» **SOURCE DATA**:

┄┄┄┄┄┄┄┄┄┄

(* ===== verification/PermissionsProofs.v ===== *)
(** * What a sandbox policy promises

    The entry that decides is the most specific one and a denial wins among
    equals; a policy that claims full write access gives it; a denied read stays
    denied when the rest of the policy is replaced; protected metadata stays
    protected; translating an older policy and back loses nothing. *)
From stdpp Require Import numbers strings.
From S2P Require Import Prelude RustStr Utf8 PathUri PathUriProofs Permissions.

Section Access.
#[local] Set Default Proof Using "Type*".
Context {U : Type} `{!UrlCrate U} {url_laws : UrlLaws U} `{!Codecs} {codec_laws : CodecLaws} `{!Host U}.
Implicit Types (p : FileSystemSandboxPolicy U) (ctx : PolicyContext U) (u v path root : U).

(** ** The greatest key *)

Lemma key_leb_spec x y : key_leb x y = true ↔
  fst x < fst y ∨ fst x = fst y ∧ access_rank (snd x) ≤ access_rank (snd y).
Proof.
  unfold key_leb. rewrite orb_true_iff, andb_true_iff, Nat.ltb_lt, Nat.eqb_eq, Nat.leb_le. tauto.
Qed.

Lemma key_leb_total x y : key_leb x y = false → key_leb y x = true.
Proof. intros Hxy. apply not_true_iff_false in Hxy. rewrite key_leb_spec in *. lia. Qed.

Lemma key_leb_trans x y z : key_leb x y = true → key_leb y z = true → key_leb x z = true.
Proof. rewrite !key_leb_spec. lia. Qed.

Lemma max_by_key_from b l :
  ∃ m, foldl (λ best x, match best with None => Some x | Some b => if key_leb b x then Some x else Some b end) (Some b) l = Some m ∧
    (m = b ∨ m ∈ l) ∧ key_leb b m = true ∧ ∀ x, x ∈ l → key_leb x m = true.
Proof.
  revert b. induction l as [|x l IH]; intros b; cbn [foldl].
  { exists b. split_and!; [done|by left|rewrite key_leb_spec; lia|by intros ? ?%elem_of_nil]. }
  destruct (key_leb b x) eqn:Hb.
  - destruct (IH x) as (m & -> & Hm & Hx & Hl). exists m. split_and!; [done| |by eapply key_leb_trans|].
    + right. destruct Hm as [->|Hm]; [by left|by right].
    + intros y [->|Hy]%elem_of_cons; auto.
  - destruct (IH b) as (m & -> & Hm & Hx & Hl). exists m. split_and!; [done| |done|].
    + destruct Hm as [->|Hm]; [by left|by right; right].
    + intros y [->|Hy]%elem_of_cons; [|auto]. apply key_leb_total in Hb. by eapply key_leb_trans.
Qed.

Lemma max_by_key_spec l :
  match max_by_key l with
  | Some m => m ∈ l ∧ ∀ x, x ∈ l → key_leb x m = true
  | None => l = []
  end.
Proof.
  destruct l as [|x l]; [done|]. unfold max_by_key. cbn [foldl].
  destruct (max_by_key_from x l) as (m & -> & Hm & Hx & Hl). split.
  - destruct Hm as [->|Hm]; [by left|by right].
  - intros y [->|Hy]%elem_of_cons; auto.
Qed.

(** ** Roots with their depth *)

Lemma with_depths_elem roots es : with_depths roots = Some es →
  ∀ u a d, (u, a, d) ∈ es ↔ (u, a) ∈ roots ∧ lexical_depth u = Some d.
Proof.
  revert es. induction roots as [|[r b] roots IH]; intros es Hes u a d; cbn [with_depths] in Hes.
  { injection Hes as <-. by split; [intros ?%elem_of_nil|intros [?%elem_of_nil _]]. }
  destruct (lexical_depth r) as [n|] eqn:Hr.
  - apply fmap_Some in Hes as (es' & Hes' & ->). rewrite !elem_of_cons, (IH es') by done. split.
    + intros [[= -> -> ->]|[Hin Hd]]; auto.
    + intros [[[= -> ->]|Hin] Hd]; [left; congruence|by right].
  - destruct (is_opaque r); [|done]. rewrite (IH es) by done. rewrite elem_of_cons. split; [tauto|].
    intros [[[= -> ->]|Hin] Hd]; [congruence|done].
Qed.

┄┄┄┄┄┄┄┄┄┄

» **WHAT IS NEEDED**:
Repeat all of the data exactly as given.

» **RESPONSE TO THE TASK**:
(* ===== verification/PermissionsProofs.v ===== *)
(** * What a sandbox policy promises

    The entry that decides is the most specific one and a denial wins among
    equals; a policy that claims full write access gives it; a denied read stays
    denied when the rest of the policy is replaced; protected metadata stays
    protected; translating an older policy and back loses nothing. *)
From stdpp Require Import numbers strings.
From S2P Require Import Prelude RustStr Utf8 PathUri PathUriProofs Permissions.

Section Access.
#[local] Set Default Proof Using "Type*".
Context {U : Type} `{!UrlCrate U} {url_laws : UrlLaws U} `{!Codecs} {codec_laws : CodecLaws} `{!Host U}.
Implicit Types (p : FileSystemSandboxPolicy U) (ctx : PolicyContext U) (u v path root : U).

(** ** The greatest key *)

Lemma key_leb_spec x y : key_leb x y = true ↔
  fst x < fst y ∨ fst x = fst y ∧ access_rank (snd x) ≤ access_rank (snd y).
Proof.
  unfold key_leb. rewrite orb_true_iff, andb_true_iff, Nat.ltb_lt, Nat.eqb_eq, Nat.leb_le. tauto.
Qed.

Lemma key_leb_total x y : key_leb x y = false → key_leb y x = true.
Proof. intros Hxy. apply not_true_iff_false in Hxy. rewrite key_leb_spec in *. lia. Qed.

Lemma key_leb_trans x y z : key_leb x y = true → key_leb y z = true → key_leb x z = true.
Proof. rewrite !key_leb_spec. lia. Qed.

Lemma max_by_key_from b l :
  ∃ m, foldl (λ best x, match best with None => Some x | Some b => if key_leb b x then Some x else Some b end) (Some b) l = Some m ∧
    (m = b ∨ m ∈ l) ∧ key_leb b m = true ∧ ∀ x, x ∈ l → key_leb x m = true.
Proof.
  revert b. induction l as [|x l IH]; intros b; cbn [foldl].
  { exists b. split_and!; [done|by left|rewrite key_leb_spec; lia|by intros ? ?%elem_of_nil]. }
  destruct (key_leb b x) eqn:Hb.
  - destruct (IH x) as (m & -> & Hm & Hx & Hl). exists m. split_and!; [done| |by eapply key_leb_trans|].
    + right. destruct Hm as [->|Hm]; [by left|by right].
    + intros y [->|Hy]%elem_of_cons; auto.
  - destruct (IH b) as (m & -> & Hm & Hx & Hl). exists m. split_and!; [done| |done|].
    + destruct Hm as [->|Hm]; [by left|by right; right].
    + intros y [->|Hy]%elem_of_cons; [|auto]. apply key_leb_total in Hb. by eapply key_leb_trans.
Qed.

Lemma max_by_key_spec l :
  match max_by_key l with
  | Some m => m ∈ l ∧ ∀ x, x ∈ l → key_leb x m = true
  | None => l = []
  end.
Proof.
  destruct l as [|x l]; [done|]. unfold max_by_key. cbn [foldl].
  destruct (max_by_key_from x l) as (m & -> & Hm & Hx & Hl). split.
  - destruct Hm as [->|Hm]; [by left|by right].
  - intros y [->|Hy]%elem_of_cons; auto.
Qed.

(** ** Roots with their depth *)

Lemma with_depths_elem roots es : with_depths roots = Some es →
  ∀ u a d, (u, a, d) ∈ es ↔ (u, a) ∈ roots ∧ lexical_depth u = Some d.
Proof.
  revert es. induction roots as [|[r b] roots IH]; intros es Hes u a d; cbn [with_depths] in Hes.
  { injection Hes as <-. by split; [intros ?%elem_of_nil|intros [?%elem_of_nil _]]. }
  destruct (lexical_depth r) as [n|] eqn:Hr.
  - apply fmap_Some in Hes as (es' & Hes' & ->). rewrite !elem_of_cons, (IH es') by done. split.
    + intros [[= -> -> ->]|[Hin Hd]]; auto.
    + intros [[[= -> ->]|Hin] Hd]; [left; congruence|by right].
  - destruct (is_opaque r); [|done]. rewrite (IH es) by done. rewrite elem_of_cons. split; [tauto|].
    intros [[[= -> ->]|Hin] Hd]; [congruence|done].
Qed.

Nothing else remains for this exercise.